Après avoir analysé ce qui s’est dit sur les uns et les autres, a poursuit ce communiqué, la conclusion a été que ce n’était que quelques soucis internes mineurs, une occasion de se comprendre et de se demander pardon pour les manquements des uns et des autres.
Selon ce communiqué du parti CNL, les membres de l’organe suprême du parti avaient convenu d’une feuille de route pour traiter en profondeur les causes qui ont été à la base des mésententes pour que les militants et leurs leaders restent soudés.
Dans ce même communiqué, les membres de l’organe de direction du CNL avaient appelé tous les militants à rester unis et solidaires.
Des pontes éjectés du navire dirigeant
Ils sont en tout huit les signataires de la lettre du 28 avril adressée aux militants du Cnl. Il s’agit du député Térence Manirambona, ex-secrétaire à la communication ; la députée Immaculée Ntacobakimvuna qui était en charge de la promotion féminine ; Félix Mpozerihiga qui était conseiller à la présidence du Cnl ; le député Zénon Bigirimana qui était président de la Région Kirimiro-Mugamba ; le député Léopold Hakizimana, ex-conseiller au secrétaire général ; la députée Pelate Niyonkuru qui était en charge des finances et des projets au sein du parti ; Nestor Girukwishaka, ex-secrétaire national à la diplomatie et le député Bernard Ndayisenga qui était secrétaire à la sécurité nationale.
Eclairage/ Guillaume Ndayikengurutse : « Ces cadres ont surestimé leur poids au sein du parti »
Le politologue et enseignant à l’université estime que l’important pour Agathon Rwasa, c’est son assise populaire plutôt que les relations qu’il entretient avec les hauts cadres de son parti.
Avez-vous été surpris par la lettre du 28 avril dernier signée par plusieurs cadres du Cnl qui dénoncent un certain nombre de dysfonctionnements au sein de ce parti ?
Il n’y a pas de surprise parce que le Cnl est non pas un parti d’élites mais un parti des masses.
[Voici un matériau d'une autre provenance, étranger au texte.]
(** State 4: the character that ends a sequence. *)
Definition final_char (ch : Z) (c : screen) : option screen :=
  let c := c <| con_state := 0 |> in
  p0 ← getz (par c) 0;
  p1 ← getz (par c) 1;
  let moved p f := f p (c <| par ::= fun l => setz l 0 p |>) in
  if (ch =? 71) || (ch =? 96) (* G ` *) then Some (moved (less_one p0) (fun p => gotoxy p (con_y c)))
  else if ch =? 65 (* A *) then Some (moved (at_least_one p0) (fun p => gotoxy (con_x c) (u32 (con_y c - p))))
  else if (ch =? 66) || (ch =? 101) (* B e *) then
    Some (moved (at_least_one p0) (fun p => gotoxy (con_x c) (u32 (con_y c + p))))
  else if (ch =? 67) || (ch =? 97) (* C a *) then
    Some (moved (at_least_one p0) (fun p => gotoxy (u32 (con_x c + p)) (con_y c)))
  else if ch =? 68 (* D *) then Some (moved (at_least_one p0) (fun p => gotoxy (u32 (con_x c - p)) (con_y c)))
  else if ch =? 69 (* E *) then Some (moved (at_least_one p0) (fun p => gotoxy 0 (u32 (con_y c + p))))
  else if ch =? 70 (* F *) then Some (moved (at_least_one p0) (fun p => gotoxy 0 (u32 (con_y c - p))))
  else if ch =? 100 (* d *) then Some (moved (less_one p0) (fun p => gotoxy (con_x c) p))
  else if (ch =? 72) || (ch =? 102) (* H f *) then
    Some (gotoxy (less_one p1) (less_one p0) (c <| par ::= fun l => setz (setz l 0 (less_one p0)) 1 (less_one p1) |>))
  else if ch =? 74 (* J *) then Some (csi_J p0 c)
  else if ch =? 75 (* K *) then Some (csi_K p0 c)
  else if ch =? 76 (* L *) then Some (csi_L p0 c)
  else if ch =? 77 (* M *) then Some (csi_M p0 c)
  else if ch =? 80 (* P *) then Some (csi_P p0 c)
  else if ch =? 64 (* @ *) then Some (csi_at p0 c)
  else if ch =? 109 (* m *) then csi_m c
  else if ch =? 114 (* r *) then Some (set_region c p0 p1)
  else if ch =? 115 (* s *) then Some (save_cur c)
  else if ch =? 117 (* u *) then Some (restore_cur c)
  else Some c.

(** State 3: the parameters of a sequence. *)
Definition par_char (ch : Z) (c : screen) : option screen :=
  if (ch =? 59) && (npar c <? NPAR - 1) then Some (c <| npar ::= fun n => n + 1 |>)
  else if (48 <=? ch) && (ch <=? 57) then
    p ← getz (par c) (npar c);
    Some (c <| par ::= fun l => setz l (npar c) (u32 (10 * p + ch - 48)) |>)
  else final_char ch (c <| con_state := 4 |>).

(** State 2: the first character after the bracket. *)
Definition first_par_char (ch : Z) (c : screen) : option screen :=
  let c := c <| par := replicate (Z.to_nat NPAR) 0 |> <| npar := 0 |> <| con_state := 3 |>
             <| ques := b2z (ch =? 63) |> in
  if istrue (ques c) then Some c else par_char ch c.

Definition silent (o : option screen) : option (screen * action) := (fun c => (c, no_action)) <$> o.

Definition console_char (erase_char ch : Z) (c : screen) : option (screen * action) :=
  if con_state c =? 0 then Some (plain_char erase_char ch c)
  else if con_state c =? 1 then Some (escape_char ch c)
  else if con_state c =? 2 then silent (first_par_char ch c)
  else if con_state c =? 3 then silent (par_char ch c)
  else if con_state c =? 4 then silent (final_char ch c)
  else Some (c, no_action).

(** ** Start-up

    [setup a] is the byte setup.s left at address [a]; [inb] reads a port. *)

Definition setup_word (setup : Z -> Z) (a : Z) : Z := setup a + setup (a + 1) * 256.
Definition ORIG_X (setup : Z -> Z) : Z := setup 0x90000.
Definition ORIG_Y (setup : Z -> Z) : Z := setup 0x90001.
Definition ORIG_VIDEO_PAGE (setup : Z -> Z) : Z := setup_word setup 0x90004.
Definition ORIG_VIDEO_MODE (setup : Z -> Z) : Z := Z.land (setup_word setup 0x90006) 0xff.
Definition ORIG_VIDEO_COLS (setup : Z -> Z) : Z := Z.shiftr (Z.land (setup_word setup 0x90006) 0xff00) 8.
Definition ORIG_VIDEO_ROWS : Z := 25.
Definition ORIG_VIDEO_EGA_BX (setup : Z -> Z) : Z := setup_word setup 0x9000a.

(** The card: start and end of its memory, its ports, and its name. *)
Definition video_card (setup : Z -> Z) (c : screen) : screen * list Z :=
  let ega := negb (Z.land (ORIG_VIDEO_EGA_BX setup) 0xff =? 0x10) in
  if ORIG_VIDEO_MODE setup =? 7 then
    let c := c <| video_mem_start := 0xb0000 |> <| video_port_reg := 0x3b4 |> <| video_port_val := 0x3b5 |> in
    if ega then (c <| video_type := VIDEO_TYPE_EGAM |> <| video_mem_end := 0xb8000 |>, [69; 71; 65; 109])
    else (c <| video_type := VIDEO_TYPE_MDA |> <| video_mem_end := 0xb2000 |>, [42; 77; 68; 65])
  else
    let c := c <| video_mem_start := 0xb8000 |> <| video_port_reg := 0x3d4 |> <| video_port_val := 0x3d5 |> in
    if ega then (c <| video_type := VIDEO_TYPE_EGAC |> <| video_mem_end := 0xbc000 |>, [69; 71; 65; 99])
    else (c <| video_type := VIDEO_TYPE_CGA |> <| video_mem_end := 0xba000 |>, [42; 67; 71; 65]).

(** The name is written over the characters, not their attributes. *)
Fixpoint show_name (name : list Z) (a : Z) (m : gmap Z Z) : gmap Z Z :=
  match name with
  | [] => m
  | ch :: name => show_name name (u32 (a + 2)) (poke a ch m)
  end.

(** Without the gate of the keyboard interrupt. *)
Definition console_init (setup : Z -> Z) (inb : Z -> Z) (c : screen) : screen :=
  let c := c <| video_column_nrs := ORIG_VIDEO_COLS setup |> in
  let c := c <| video_size_per_row := video_column_nrs c * 2 |> <| video_row_nrs := ORIG_VIDEO_ROWS |>
             <| video_page := u8 (ORIG_VIDEO_PAGE setup) |> <| video_erase_char := 0x0720 |> in
  let '(c, display_desc) := video_card setup c in
  let c := c <| vram ::= show_name display_desc (u32 (video_mem_start c + video_size_per_row c - 8)) |> in
  let c := c <| origin := video_mem_start c |>
             <| scroll_end := u32 (video_mem_start c + video_row_nrs c * video_size_per_row c) |>
             <| con_top := 0 |> <| con_bottom := video_row_nrs c |> in
  let c := gotoxy (ORIG_X setup) (ORIG_Y setup) c in
  let c := outb (Z.land (inb 0x21) 0xfd) 0x21 c in
  let tmp := inb 0x61 in
  outb tmp 0x61 (outb (Z.lor tmp 0x80) 0x61 c).

(** The variables before [console_init]. *)
Definition blank_screen : screen :=
  Screen 0 0 0 0 0 0 0 0 0 0 0 0 0 0 0 0 0 0 0 (replicate 16 0) 0 0x07 0 0 ∅ [].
C’est un aspect important et pertinent pour la situation actuelle du Cnl. Ceci pour dire que ces cadres du Cnl n’ont pas réellement pris en compte la nature de leur parti. C’est un parti qui compte beaucoup plus sur les masses que sur la capacité des élites à travailler sur la gestion managériale d’un parti politique.
Du coup, j’ai l’impression que ces cadres ont surestimé leur poids au sein du parti qui est beaucoup plus fondé sur la popularité de son leader que sur d’autres cadres. Que ces cadres dénoncent les dysfonctionnements qui existent au sein du parti, c’est tout à fait normal mais ils doivent se rendre compte que la façon dont ce parti est géré au plus haut sommet n’est pas déterminante pour la vie de ce parti. C’est comme cela que fonctionnent les partis de masses et son leader est conscient que ce qui est important pour lui, c’est son assise populaire plutôt que les relations qu’il entretient avec les haut cadres de son parti.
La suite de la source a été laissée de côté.